What should we make of this outcome?It depends. In the U.S. wage example, you might say that the overall median is more informative because the median personal wage in the U.S. has risen (because more Americans have completed college and high school);You might also say that women are generally more likely than men to be accepted regardless of which department they apply to. But you can also point out that for those who do not have a high Chinese credential, the situation is worse;You can also point out that the faculties that women want to apply to are clearly under-resourced, as they can only admit very few applicants. The problem is that when the Simpsons paradox comes along, you can use the same data to tell diametrically opposed stories, depending on which political point you want to express. And the honest approach is to show that there is a Simpson paradox here.

Let's go back to the r-value of the coronavirus. If the r-value is elevated, it means that the virus is spreading to more people, which is not a good thing. However, there is no doubt that the reality is more complicated. There are two barely related "epidemics" that are spreading at the same time: the spread of the disease in nursing homes and hospitals is different from that in the wider community.

Because the exact numbers are not released, we don't know more detailed information. But we can do another thought experiment similar to the precedented. Suppose there are 100 people each in a nursing home and in the general community with the disease. On average, every case in a community spreads the disease to 2 people, while every case in a nursing home spreads the disease to 3 people. The r-value (the average number of people per disease carrier will be infected) is 25。

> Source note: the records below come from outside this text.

(** * vupysolr.docs: accessors over Solr stored VuFind records

    A shallow embedding of [src/vupysolr/docs.py] (the classes
    [VuFindParser] and [VuFindMarcParser]) together with the properties of
    the accessor contract.

    The program is dynamically typed, so the embedding works over a type
    [pyval] of Python values and a [result] type that records the exception
    an operation raises.  The two date libraries the module imports
    ([datetime] and [dateutil.parser]) are not part of the repository; they
    enter as the interface [DateLib]. *)

From stdpp Require Import gmap strings list fin_maps sorting.
From Stdlib Require Import ZArith Ascii.

Set Warnings "-register-all".
Local Open Scope string_scope.
Local Open Scope Z_scope.

(* ================================================================== *)
(** ** Python values *)

(** [datetime.date] and [datetime.datetime] objects.  [utcoffset] is the
    offset of an aware datetime in seconds, [None] for a naive one. *)
Record date := mkdate { year : Z; month : Z; day : Z }.

Record datetime := mkdatetime {
  dt_date : date;
  hour : Z;
  minute : Z;
  second : Z;
  microsecond : Z;
  utcoffset : option Z
}.

(** The values a decoded Solr document is made of, plus the two date
    types the accessors produce.  Text is a sequence of code points below
    256, one [ascii] each.  Dictionary keys are text, as in a decoded JSON
    object; [PDictSub cls m] is an instance of a subclass [cls] of [dict]
    (for instance [collections.OrderedDict]): it looks up keys like a
    [dict] but its [type] is not [dict]. *)
Inductive pyval :=
| PNone
| PBool (b : bool)
| PInt (z : Z)
| PStr (s : string)
| PList (l : list pyval)
| PDict (m : gmap string pyval)
| PDictSub (cls : string) (m : gmap string pyval)
| PDate (d : date)
| PDateTime (dt : datetime).

(** The result of [type(x)]. *)
Inductive pytype :=
| TNoneType | TBool | TInt | TStr | TList | TDict
| TSubclass (cls : string)
| TDate | TDateTime.

#[global] Instance pytype_eq_dec : EqDecision pytype.
Proof. solve_decision. Defined.

Definition type (v : pyval) : pytype :=
  match v with
  | PNone => TNoneType
  | PBool _ => TBool
  | PInt _ => TInt
  | PStr _ => TStr
  | PList _ => TList
  | PDict _ => TDict
  | PDictSub cls _ => TSubclass cls
  | PDate _ => TDate
  | PDateTime _ => TDateTime
  end.

(** ** Exceptions and the error monad *)

Inductive exn :=
| TypeError | ValueError | AttributeError | KeyError | IndexError.

Inductive result (A : Type) :=
| Ok (a : A)
| Raise (e : exn).
Arguments Ok {A} a.
Arguments Raise {A} e.

#[global] Instance result_ret : MRet result := @Ok.
#[global] Instance result_bind : MBind result :=
  λ A B f r, match r with Ok a => f a | Raise e => Raise e end.
#[global] Instance result_fmap : FMap result :=
  λ A B f r, match r with Ok a => Ok (f a) | Raise e => Raise e end.

(** [try: body / except ValueError: handler]. *)
Definition try_except_ValueError {A} (body handler : result A) : result A :=
  match body with
  | Raise ValueError => handler
  | r => r
  end.

(* ================================================================== *)
(** ** Built-in operations used by the module *)

(** [x is None] *)
Definition is_none (v : pyval) : bool :=
  match v with PNone => true | _ => false end.

(** Truth value of an object, as tested by [if x:] and [and]. *)
Definition truthy (v : pyval) : bool :=
  match v with
  | PNone => false
  | PBool b => b
  | PInt z => negb (z =? 0)
  | PStr s => negb (String.eqb s "")
  | PList l => match l with [] => false | _ => true end
  | PDict m | PDictSub _ m => negb (bool_decide (m = ∅))
  | PDate _ | PDateTime _ => true
  end.

(** Substring test, [needle in hay] on two [str]. *)
Fixpoint str_contains (needle hay : string) : bool :=
  String.prefix needle hay ||
  match hay with
  | EmptyString => false
  | String _ hay' => str_contains needle hay'
  end.

(** [needle == v] for a [str] needle. *)
Definition eq_str (needle : string) (v : pyval) : bool :=
  match v with PStr s => String.eqb needle s | _ => false end.

(** [key in v] for a [str] key: key membership on a mapping, substring
    test on text, element test on a list, [TypeError] on anything that is
    not a container. *)
Definition py_contains (key : string) (v : pyval) : result bool :=
  match v with
  | PDict m | PDictSub _ m => Ok (bool_decide (is_Some (m !! key)))
  | PStr s => Ok (str_contains key s)
  | PList l => Ok (existsb (eq_str key) l)
  | PNone | PBool _ | PInt _ | PDate _ | PDateTime _ => Raise TypeError
  end.

(** [v[key]] for a [str] key. *)
Definition py_getitem (v : pyval) (key : string) : result pyval :=
  match v with
  | PDict m | PDictSub _ m =>
      match m !! key with Some x => Ok x | None => Raise KeyError end
  | _ => Raise TypeError
  end.

(** [v[0]]. *)
Definition py_getitem0 (v : pyval) : result pyval :=
  match v with
  | PStr s =>
      match s with
      | EmptyString => Raise IndexError
      | String c _ => Ok (PStr (String c EmptyString))
      end
  | PList l => match l with [] => Raise IndexError | x :: _ => Ok x end
  | PDict _ | PDictSub _ _ => Raise KeyError
  | _ => Raise TypeError
  end.

(** The first [n] characters of a text, fewer when the text is shorter. *)
Fixpoint str_take (n : nat) (s : string) : string :=
  match n, s with
  | S n', String c s' => String c (str_take n' s')
  | _, _ => EmptyString
  end.

(** [iter(v)] run to the end: the elements of a list, the one-character
    texts of a text, the keys of a mapping.  The keys come in the order of
    the map rather than in insertion order; the accessors only search them
    for a tag, and the outcome of that search does not depend on the order
    ([scan_over_texts] below). *)
Definition py_iter (v : pyval) : result (list pyval) :=
  match v with
  | PList l => Ok l
  | PStr s => Ok ((λ c, PStr (String c EmptyString)) <$> String.list_ascii_of_string s)
  | PDict m | PDictSub _ m => Ok (PStr <$> (map_to_list m).*1)
  | _ => Raise TypeError
  end.

(** [len(v)]. *)
Definition py_len (v : pyval) : result nat :=
  match v with
  | PStr s => Ok (String.length s)
  | PList l => Ok (length l)
  | PDict m | PDictSub _ m => Ok (size m)
  | _ => Raise TypeError
  end.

Then we went into lockdown. As the number of infected people drops, so does the R-value. But – crucially – the R-value drop in communities is greater than in nursing homes. There are now 90 infected people in nursing homes, each of whom will transmit the disease to an average of 29 people, while there are 10 infected people in the community, and each infected person infects an average of 1 person.

Now, the r-value is 271(((90×2.9)+(10×1))/100 = 2.71)。The r-value has gone up!But in fact, the r-value decreased in both subgroups.

What do you think of this phenomenon?Again, we find that the answer is not necessarily obvious. Maybe you're more concerned about the overall r-value, because the two epidemics aren't really unrelated. But the answer is certainly not as simple as "if the r-value rises, it's not good".

When you try to understand an individual or subgroup by looking at the per capita situation of a group of people, the "ecological fallacy" arises, which is a broader problem, and the Simpson's paradox is an example of the group fallacy. The cluster fallacy may be more prevalent than you might think. It's important for readers and journalists to understand that numbers in headlines can obscure more complex truthsTo understand the significance of these numbers, you may need to analyze them more carefully.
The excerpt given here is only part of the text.